(* ===== verification/BufferSource.v ===== *)
(** The buffer a layer shows and the interface of what produces it:
    [src/scene/buffer_source.hpp]. *)
From S2P Require Import Prelude RingPresenter.

Record AcquiredBuffer := mkBuffer {
  ab_fb_id : Z; ab_opaque : Z; ab_fence : option SyncFence; ab_damage : list DamageRect
}.

Record SourceFormat := mkFormat { drm_fourcc : Z; f_modifier : Z; width : Z; height : Z }.

Record DmaBufDesc := mkDesc {
  n_planes : nat; de_fourcc : Z; de_modifier : Z; de_width : Z; de_height : Z;
  de_fds : list Z; de_offsets : list Z; de_pitches : list Z
}.

Definition EINVAL : errc := Errno 22.
Definition ENOSYS : errc := Errno 38.
Definition ENOTSUP : errc := Errno 95.

(** [LayerBufferSource], as far as the scene calls it.  A source is any state
    with these methods; the const ones are functions of the state. *)
Class LayerBufferSource (Src : Type) := {
  src_acquire : Src -> expected AcquiredBuffer * Src;
  src_release : AcquiredBuffer -> Src -> Src;
  src_release_with_fence : AcquiredBuffer -> option SyncFence -> Src -> Src;
  src_wants_release_fence : Src -> bool;
  src_has_fresh_content : Src -> bool;
  src_on_retired : Src -> Src;
  src_driver_owns_binding : Src -> bool;
  src_on_session_paused : Src -> Src;
  src_on_session_resumed : Src -> expected unit * Src;
  src_bind_to_plane : Z -> Src -> expected unit * Src;
  src_unbind_from_plane : Z -> Src -> Src;
  src_format : Src -> SourceFormat
}.

(** ** A source to try things on *)

(** A source with a queue of framebuffers, empty when it has nothing to show. *)
Definition Queue : Type := list Z.

#[export] Instance queue_source : LayerBufferSource Queue := {
  src_acquire q := match q with
                   | [] => (Unexp EAGAIN, [])
                   | fb :: q' => (Val (mkBuffer fb fb None []), q')
                   end;
  src_release _ q := q;
  src_release_with_fence _ _ q := q;
  src_wants_release_fence _ := false;
  src_has_fresh_content q := negb (bool_decide (q = []));
  src_on_retired q := q;
  src_driver_owns_binding _ := false;
  src_on_session_paused q := q;
  src_on_session_resumed q := (Val tt, q);
  src_bind_to_plane _ q := (Val tt, q);
  src_unbind_from_plane _ q := q;
  src_format _ := mkFormat 875713112 0 64 64
}.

### Exercise
Set down exactly the lines from the one that contains "src_release_with_fence : AcquiredBuffer" to the final line above, both included, and nothing more.

### Expected output
  src_release_with_fence : AcquiredBuffer -> option SyncFence -> Src -> Src;
  src_wants_release_fence : Src -> bool;
  src_has_fresh_content : Src -> bool;
  src_on_retired : Src -> Src;
  src_driver_owns_binding : Src -> bool;
  src_on_session_paused : Src -> Src;
  src_on_session_resumed : Src -> expected unit * Src;
  src_bind_to_plane : Z -> Src -> expected unit * Src;
  src_unbind_from_plane : Z -> Src -> Src;
  src_format : Src -> SourceFormat
}.

(** ** A source to try things on *)

(** A source with a queue of framebuffers, empty when it has nothing to show. *)
Definition Queue : Type := list Z.

#[export] Instance queue_source : LayerBufferSource Queue := {
  src_acquire q := match q with
                   | [] => (Unexp EAGAIN, [])
                   | fb :: q' => (Val (mkBuffer fb fb None []), q')
                   end;
  src_release _ q := q;
  src_release_with_fence _ _ q := q;
  src_wants_release_fence _ := false;
  src_has_fresh_content q := negb (bool_decide (q = []));
  src_on_retired q := q;
  src_driver_owns_binding _ := false;
  src_on_session_paused q := q;
  src_on_session_resumed q := (Val tt, q);
  src_bind_to_plane _ q := (Val tt, q);
  src_unbind_from_plane _ q := q;
  src_format _ := mkFormat 875713112 0 64 64
}.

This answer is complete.